(Dataset entries)
(* ===== verification/_CoqProject ===== *)
-Q . S2P
Prelude.v
Error.v
Bits.v
LinkList.v
DynArray.v
HandleTable.v
Pool.v
Shutdown.v
Uring.v
Net.v
Io.v
Cursor.v
LinuxFile.v
BsdFile.v
Windows.v
WinFile.v
Descriptors.v
LinuxNet.v
BsdNet.v
WinSock.v
WinPipe.v
WinNet.v
WinHandles.v
Iocp.v
Kqueue.v
Platforms.v
Buffering.v
Format.v
Logging.v
Loggers.v
FileLogger.v
TimerHeap.v
Registry.v
Ctx.v
Prog.v
Store.v
Ring.v
Spsc.v
Invariant.v
Signal.v
Timer.v
Coro.v
Finish.v
Mailbox.v
Protocol.v
TimerCoro.v
Client.v
Thread.v
Service.v
Exit.v
LinuxPlatform.v
Loop.v
Life.v
Linux.v
Examples.v
WitnessParts.v
WitnessIo.v
WitnessBsd.v
WitnessWin.v
WitnessKqueue.v
WitnessIocp.v
WitnessLog.v
Witness.v
WitnessLinux.v
(* ===== verification/Bits.v ===== *)
(** Bit-level helpers: rounding up to a power of two and ring-buffer
    indices ([src/internal.h], [src/mailbox.c]), the hash of
    coroutine-local storage keys ([src/scheduler.c]). *)
From S2P Require Import Prelude.

(** ** The code *)

(** [bio_next_pow2]: every step is on [uint32_t], so the first decrement and
    the last increment wrap. *)
Definition bio_next_pow2 (v : Z) : Z :=
  let next := v in
  let next := u32 (next - 1) in
  let next := Z.lor next (Z.shiftr next 1) in
  let next := Z.lor next (Z.shiftr next 2) in
  let next := Z.lor next (Z.shiftr next 4) in
  let next := Z.lor next (Z.shiftr next 8) in
  let next := Z.lor next (Z.shiftr next 16) in
  u32 (next + 1).

(** [bio_queue_index]: [vindex & (capacity - 1)] on [uint32_t]. *)
Definition bio_queue_index (vindex capacity : Z) : Z :=
  Z.land vindex (u32 (capacity - 1)).

(** [bio_splittable64]: the multiplications wrap modulo 2^64. *)
Definition bio_splittable64 (x : Z) : Z :=
  let x := Z.lxor x (Z.shiftr x 30) in
  let x := u64 (x * 13787848793156543929) in
  let x := Z.lxor x (Z.shiftr x 27) in
  let x := u64 (x * 10723151780598845931) in
  let x := Z.lxor x (Z.shiftr x 31) in
  x.

(** ** Rounding up to a power of two *)

(** [smears n x y]: bit [i] of [y] says whether [x] has a bit among
    [i, ..., i + n - 1]. *)
Definition smears (n x y : Z) : Prop :=
  ∀ i, 0 ≤ i → Z.testbit y i = true ↔ ∃ j, 0 ≤ j < n ∧ Z.testbit x (i + j) = true.

Lemma smears_refl x : smears 1 x x.
Proof.
  intros i Hi. split.
  - intros H. exists 0. rewrite Z.add_0_r. split; [lia|done].
  - intros (j & Hj & H). by replace j with 0 in H by lia; rewrite Z.add_0_r in H.
Qed.

Lemma smears_double n x y :
  0 < n → smears n x y → smears (2 * n) x (Z.lor y (Z.shiftr y n)).
Proof.
  intros Hn H i Hi.
  rewrite Z.lor_spec, Z.shiftr_spec, orb_true_iff, (H i), (H (i + n)) by lia.
  split.
  - intros [(j & Hj & Hb)|(j & Hj & Hb)]; [by exists j; split; [lia|]|].
    exists (n + j). split; [lia|]. by rewrite Z.add_assoc.
  - intros (j & Hj & Hb). destruct (decide (j < n)); [left; by exists j; split; [lia|]|].
    right. exists (j - n). split; [lia|]. by replace (i + n + (j - n)) with (i + j) by lia.
Qed.

Lemma smears_ones n x y :
  0 < x → Z.log2 x < n → 0 ≤ y → smears n x y → y = 2 ^ (Z.log2 x + 1) - 1.
Proof.
  intros Hx Hn Hy H. rewrite Z.sub_1_r, <- Z.ones_equiv.
  pose proof (Z.log2_nonneg x).
  apply Z.bits_inj'. intros i Hi.
  destruct (decide (i ≤ Z.log2 x)) as [Hle|Hgt].
  - rewrite Z.ones_spec_low by lia. apply H; [done|].
    exists (Z.log2 x - i). split; [lia|].
    replace (i + (Z.log2 x - i)) with (Z.log2 x) by lia. by apply Z.bit_log2.
  - rewrite Z.ones_spec_high by lia.
    destruct (Z.testbit y i) eqn:E; [|done]. exfalso.
    apply H in E as (j & Hj & Hb); [|done].
    rewrite Z.bits_above_log2 in Hb by lia. done.
Qed.

Lemma smear_32 x :
  0 ≤ x < 2 ^ 32 →
  let next := x in
  let next := Z.lor next (Z.shiftr next 1) in
  let next := Z.lor next (Z.shiftr next 2) in
  let next := Z.lor next (Z.shiftr next 4) in
  let next := Z.lor next (Z.shiftr next 8) in
  let next := Z.lor next (Z.shiftr next 16) in
  next = (if decide (x = 0) then 0 else 2 ^ (Z.log2 x + 1) - 1).
Proof.
  intros Hx. cbn zeta. case_decide as H0; [by subst|].
  assert (Hpos : ∀ a b, 0 ≤ a → 0 ≤ b → 0 ≤ Z.lor a (Z.shiftr a b)).
  { intros a b ??. apply Z.lor_nonneg. split; [done|]. by apply Z.shiftr_nonneg. }
  apply (smears_ones 32); [lia| |by repeat (apply Hpos; [|lia]); lia|].
  { apply Z.log2_lt_pow2; lia. }
  apply (smears_double 16), (smears_double 8), (smears_double 4), (smears_double 2),
    (smears_double 1), smears_refl; lia.
Qed.

(** The rounding used for every ring buffer and hash table size: a positive value
    up to [2^31] is rounded up to the nearest power of two; zero and anything larger
    wrap around to zero. *)
Lemma bio_next_pow2_spec v :
  0 ≤ v < 2 ^ 32 →
  bio_next_pow2 v = (if decide (1 ≤ v ≤ 2 ^ 31) then 2 ^ Z.log2_up v else 0).
Proof.
  intros Hv. unfold bio_next_pow2, u32.
  change 4294967296 with (2 ^ 32).
  assert (Hr : 0 ≤ (v - 1) `mod` 2 ^ 32 < 2 ^ 32) by (apply Z.mod_pos_bound; lia).
  rewrite (smear_32 _ Hr). clear Hr.
  destruct (decide (v = 0)) as [->|Hv0]; [reflexivity|].
  rewrite (Z.mod_small (v - 1)) by lia.
  destruct (decide (v - 1 = 0)) as [E|E].
  { replace v with 1 by lia. reflexivity. }
  rewrite Z.sub_add.
  assert (Hup : Z.log2 (v - 1) + 1 = Z.log2_up v).
  { rewrite Z.log2_up_eqn by lia. by rewrite <- Z.sub_1_r, Z.add_1_r. }
  rewrite Hup. case_decide as Hle.
  - apply Z.mod_small. split; [apply Z.pow_nonneg; lia|].
    apply Z.pow_lt_mono_r; [lia|lia|].
    assert (Z.log2_up v ≤ 31); [|lia].
    replace 31 with (Z.log2_up (2 ^ 31)) by reflexivity. apply Z.log2_up_le_mono. lia.
  - assert (Z.log2_up v = 32) as ->; [|reflexivity].
    apply Z.log2_up_unique; [lia|]. change (Z.pred 32) with 31. lia.
Qed.

(** [pow2 c]: [c] is a power of two that fits in 32 bits. *)
Definition pow2 (c : Z) : Prop := ∃ k, 0 ≤ k ≤ 31 ∧ c = 2 ^ k.

Lemma pow2_pos c : pow2 c → 0 < c ≤ 2 ^ 31.
Proof.
  intros (k & Hk & ->). split; [apply Z.pow_pos_nonneg; lia|].
  apply Z.pow_le_mono_r; lia.
Qed.

Lemma pow2_divides c : pow2 c → (c | 4294967296).
Proof.
  intros (k & Hk & ->). exists (2 ^ (32 - k)).
  rewrite <- Z.pow_add_r by lia. by replace (32 - k + k) with 32 by lia.
Qed.

Lemma bio_next_pow2_pow2 v : 1 ≤ v ≤ 2 ^ 31 → pow2 (bio_next_pow2 v) ∧ v ≤ bio_next_pow2 v.
Proof.
  intros Hv. rewrite bio_next_pow2_spec by lia. rewrite decide_True by lia. split.
  - exists (Z.log2_up v). split; [|done]. split; [apply Z.log2_up_nonneg|].
    replace 31 with (Z.log2_up (2 ^ 31)) by reflexivity. apply Z.log2_up_le_mono. lia.
  - destruct (decide (v = 1)) as [->|]; [done|]. apply Z.log2_up_spec. lia.
Qed.

(** On a power-of-two capacity, masking is the remainder. *)
Lemma bio_queue_index_mod v c :
  pow2 c → bio_queue_index v c = v `mod` c.
Proof.
  intros Hc. pose proof (pow2_pos _ Hc). unfold bio_queue_index, u32.
  rewrite Z.mod_small by lia. destruct Hc as (k & Hk & ->).
  rewrite Z.sub_1_r, <- Z.ones_equiv. apply Z.land_ones. lia.
Qed.

(** Counters wrap modulo 2^32, which is a multiple of the capacity: the index
    of a counter does not see the wrap-around. *)
Lemma u32_mod v c : pow2 c → u32 v `mod` c = v `mod` c.
Proof.
  intros Hc. unfold u32. pose proof (pow2_pos _ Hc).
  by apply Z.mod_mod_divide, pow2_divides.
Qed.

Lemma u32_range v : 0 ≤ u32 v < 4294967296.
Proof. apply Z.mod_pos_bound. lia. Qed.

Lemma u32_small v : 0 ≤ v < 4294967296 → u32 v = v.
Proof. apply Z.mod_small. Qed.

(** The distance between two wrapping counters. *)
Lemma u32_sub_wrap r n : 0 ≤ n < 4294967296 → u32 (u32 (r + n) - u32 r) = n.
Proof.
  intros Hn. unfold u32. rewrite <- Zminus_mod. replace (r + n - r) with n by lia.
  by apply Z.mod_small.
Qed.

(** [bio_next_pow2] is the least power of two that is not below its argument,
    for every argument for which there is one of 32 bits; otherwise it is zero. *)
Theorem next_pow2_least v :
  0 ≤ v < 2 ^ 32 →
  if decide (1 ≤ v ≤ 2 ^ 31)
  then pow2 (bio_next_pow2 v) ∧ v ≤ bio_next_pow2 v ∧
       ∀ c, pow2 c → v ≤ c → bio_next_pow2 v ≤ c
  else bio_next_pow2 v = 0.
Proof.
  intros Hv. case_decide as Hd; [|by rewrite bio_next_pow2_spec, decide_False].
  destruct (bio_next_pow2_pow2 v Hd) as [Hp Hle]. split_and!; [done..|].
  intros c (k & Hk & ->) Hc. rewrite bio_next_pow2_spec, decide_True by lia.
  apply Z.pow_le_mono_r; [lia|]. rewrite <- (Z.log2_up_pow2 k) by lia. by apply Z.log2_up_le_mono.
Qed.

*AIM OF THE TASK*
Emit an exact copy of the lines spanning the start of the records to the line containing "(** ** The code *)", inclusive, and no other output.

*SOLUTION FOR THIS EXERCISE*
(* ===== verification/_CoqProject ===== *)
-Q . S2P
Prelude.v
Error.v
Bits.v
LinkList.v
DynArray.v
HandleTable.v
Pool.v
Shutdown.v
Uring.v
Net.v
Io.v
Cursor.v
LinuxFile.v
BsdFile.v
Windows.v
WinFile.v
Descriptors.v
LinuxNet.v
BsdNet.v
WinSock.v
WinPipe.v
WinNet.v
WinHandles.v
Iocp.v
Kqueue.v
Platforms.v
Buffering.v
Format.v
Logging.v
Loggers.v
FileLogger.v
TimerHeap.v
Registry.v
Ctx.v
Prog.v
Store.v
Ring.v
Spsc.v
Invariant.v
Signal.v
Timer.v
Coro.v
Finish.v
Mailbox.v
Protocol.v
TimerCoro.v
Client.v
Thread.v
Service.v
Exit.v
LinuxPlatform.v
Loop.v
Life.v
Linux.v
Examples.v
WitnessParts.v
WitnessIo.v
WitnessBsd.v
WitnessWin.v
WitnessKqueue.v
WitnessIocp.v
WitnessLog.v
Witness.v
WitnessLinux.v
(* ===== verification/Bits.v ===== *)
(** Bit-level helpers: rounding up to a power of two and ring-buffer
    indices ([src/internal.h], [src/mailbox.c]), the hash of
    coroutine-local storage keys ([src/scheduler.c]). *)
From S2P Require Import Prelude.

(** ** The code *)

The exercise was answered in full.